NVIDIA Fermi: Architecture discussion

One consideration about the patent most recently posted is that I am not sure how necessary part of the patent is.
The desire to compress down runs of sequential RAW hazards seems laudable, but the maximum number of registers addressable in CUDA does not exceed those of already existing and standardly scoreboarded designs.
I couldn't be bothered to read that closely, but I suspect what's going on there is that the compression is used to cater for horizontal or vertical register file addressing. i.e. registers can be allocated in either direction, depending on access pattern in instructions. One or the other layout then plays ball with compression.

Oh and the main instruction issue patent document, since I stumbled upon it:

http://v3.espacenet.com/publication...7214343A1&KC=A1&FT=D&date=20070913&DB=&locale=

The title uses "out of order" to refer to hardware threads, rather than intra-thread instruction ordering.
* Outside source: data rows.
Definition RecordReadSample (uc : Comparator) (internal_key : bytes) (v : Version) (h : files_heap) : res (bool * Version * files_heap) :=
  let! o := ParseInternalKey internal_key in
  match o with
  | None => Ret (false, v, h)
  | Some ikey =>
      let! '(stats, matches) := ForEachOverlapping uc h Match v (user_key ikey) internal_key (MkGetStats None (-1), 0) in
      if 2 <=? matches then UpdateStats stats v h else Ret (false, v, h)
  end.
(** A version built on an empty one replaces it, and the builder goes. *)
Lemma install_ok b h n m q l pl ptrs files h1 h2 v2 :
  files_ v2 = replicate (Z.to_nat kNumLevels) [] -> version_refs v2 = 2 ->
  save_levels uc 0 (levels_ b) (files_ v2) (replicate (Z.to_nat kNumLevels) []) h = Ret (files, h1) -> Forall (fun p => p ∈ dom h1) (concat files) ->
  unref_files (concat (added_files <$> levels_ b)) h1 = Ret h2 ->
  exists p v s1, (let '(p, s) := alloc_version new_Version (MkVersionSet h {[base_ b := v2]} [base_ b] (Some (base_ b)) n m q l pl ptrs) in
                  let! s := SaveTo uc b p s in let! s := Finalize p s in AppendVersion p s) = Ret s1 /\
    version_refs v = 1 /\ files_ v = files /\
    forall n m q l pl, delete_Builder b (set_vs_numbers n m q l pl s1) = Ret (MkVersionSet h2 {[p := v]} [p] (Some p) n m q l pl ptrs).
Proof.
  intros Hfiles Hrefs Hsave Hdom Hunref. set (c := base_ b). unfold alloc_version. vs_simpl. set (p := fresh (dom {[c := v2]})).
  assert (p <> c) as Hpc by (intros E; apply (is_fresh (dom ({[c := v2]} : gmap nat Version))); change (p ∈ dom ({[c := v2]} : gmap nat Version)); rewrite E; set_solver).
  unfold SaveTo, version_at. vs_simpl. fold c. rewrite lookup_insert_ne, lookup_singleton_eq, lookup_insert_eq by done. cbn [of_option]. rewrite !res_bind_ret.
  change (files_ new_Version) with (replicate (Z.to_nat kNumLevels) (@nil FilePtr)). rewrite Hsave, res_bind_ret, insert_insert_eq.
  set (v := set_version_files files new_Version).
  rewrite res_bind_ret. match goal with |- context [Finalize p ?x] => set (s2 := x) end. destruct (Finalize_ok p v s2) as (score & level & ->); [apply lookup_insert_eq|done|]. rewrite res_bind_ret. unfold s2. clear s2. vs_simpl.
  rewrite insert_insert_eq. exists p, (set_version_refs 1 (set_compaction score level v)). unfold AppendVersion, version_at. vs_simpl. rewrite lookup_insert_eq. cbn [of_option]. rewrite res_bind_ret.
  change (version_refs (set_compaction score level v) =? 0) with true. rewrite bool_decide_true by congruence. cbn [assert_]. rewrite !res_bind_ret.
  unfold Version_Unref, version_at. vs_simpl. rewrite lookup_insert_ne, lookup_singleton_eq by done. cbn [of_option]. rewrite res_bind_ret, Hrefs. change (assert_ (1 <=? 2)) with (Ret tt). change (int_add 2 (-1)) with (Ret 1). rewrite !res_bind_ret. change (1 =? 0) with false. cbv iota. rewrite res_bind_ret.
  unfold Version_Ref, version_at. vs_simpl. rewrite lookup_insert_ne, lookup_insert_eq by done. cbn [of_option]. rewrite res_bind_ret.
  change (int_add (version_refs (set_compaction score level v)) 1) with (Ret 1). rewrite !res_bind_ret. eexists. split; [done|]. split; [done|]. split; [done|].
  intros n' m' q' l' pl'. unfold delete_Builder. vs_simpl. rewrite Hunref, res_bind_ret. fold c.
  unfold Version_Unref, version_at. vs_simpl. rewrite lookup_insert_ne, lookup_insert_eq by done. cbn [of_option]. rewrite res_bind_ret.
  change (version_refs (set_version_refs 1 v2)) with 1. change (assert_ (1 <=? 1)) with (Ret tt). change (int_add 1 (-1)) with (Ret 0). rewrite !res_bind_ret. change (0 =? 0) with true. cbv iota.
  unfold delete_Version, version_at. vs_simpl. rewrite lookup_insert_eq. cbn [of_option]. rewrite res_bind_ret.
  change (version_refs (set_version_refs 0 (set_version_refs 1 v2)) =? 0) with true. cbn [assert_]. rewrite res_bind_ret. change (files_ (set_version_refs 0 (set_version_refs 1 v2))) with (files_ v2). rewrite Hfiles.
  change (concat (replicate (Z.to_nat kNumLevels) [])) with (@nil FilePtr). cbn [drop_files]. rewrite res_bind_ret. vs_simpl.
  cbn [app]. rewrite filter_cons_False, filter_cons_True by naive_solver. f_equal. unfold set_vs_files, set_vs_versions. cbn. f_equal. apply map_eq. intros r.
  destruct (decide (r = c)) as [->|Hrc]; [by rewrite lookup_delete_eq, lookup_singleton_ne|]. rewrite lookup_delete_ne, !(lookup_insert_ne _ c) by done.
  destruct (decide (r = p)) as [->|Hrp]; by simplify_map_eq.
Qed.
Compilation can be used to re-order instructions for minimal hazards per issue clock:
[0043] The number of threads in a given core may also be varied according to the particular implementation and the amount of latency that is to be hidden. In this connection, it should be noted that in some embodiments, instruction ordering can also be used to hide some latency. For instance, as is known in the art, compilers for graphics processor code can be optimized to arrange the instructions of the program such that if there is a first instruction that creates data and a second instruction that consumes the data, one or more other instructions that do not consume the data created by the first instruction are placed between the first and second instructions. This allows processing of a thread to continue while the first instruction is executing. It is also known in the art that, for instructions with long latencies, it is usually not practical to place enough independent instructions between creator and consumer to fully hide the latency. In determining the number of threads per core, consideration may be given to the availability (or lack thereof) of such optimizations; e.g., the number of threads supported by a core may be decided based on the maximum latency of any instruction and the average (or minimum or maximum) number of instructions that a particular compiler can be expected to provide between a maximum-latency instruction and its first dependent instruction.
But, regardless, because instruction issue is keyed upon register-dependency:

[0076] Buffer 510 is advantageously configured to store collected operands together with their instructions while other operands for the instruction are being collected. In some embodiments, issuer 506 is configured to issue instructions to execution units 142 as soon as their operands have been collected. Issuer 506 is not required to issue instructions in the order in which they were dispatched. For example, instructions in buffer 510 may be stored in a sequence corresponding to the order in which they were dispatched, and at each clock cycle issuer 506 may select the oldest instruction that has its operands by stepping through the sequence (starting with the least-recently dispatched instruction) until an instruction that has all of its operands is found. This instruction is issued, and instructions behind it in the sequence are shifted forward; newly dispatched instructions are added at the end of the sequence. The sequence may be maintained, e.g., by an ordered set of physical storage locations in buffer 510, with instructions being shifted to different locations as preceding instructions are removed.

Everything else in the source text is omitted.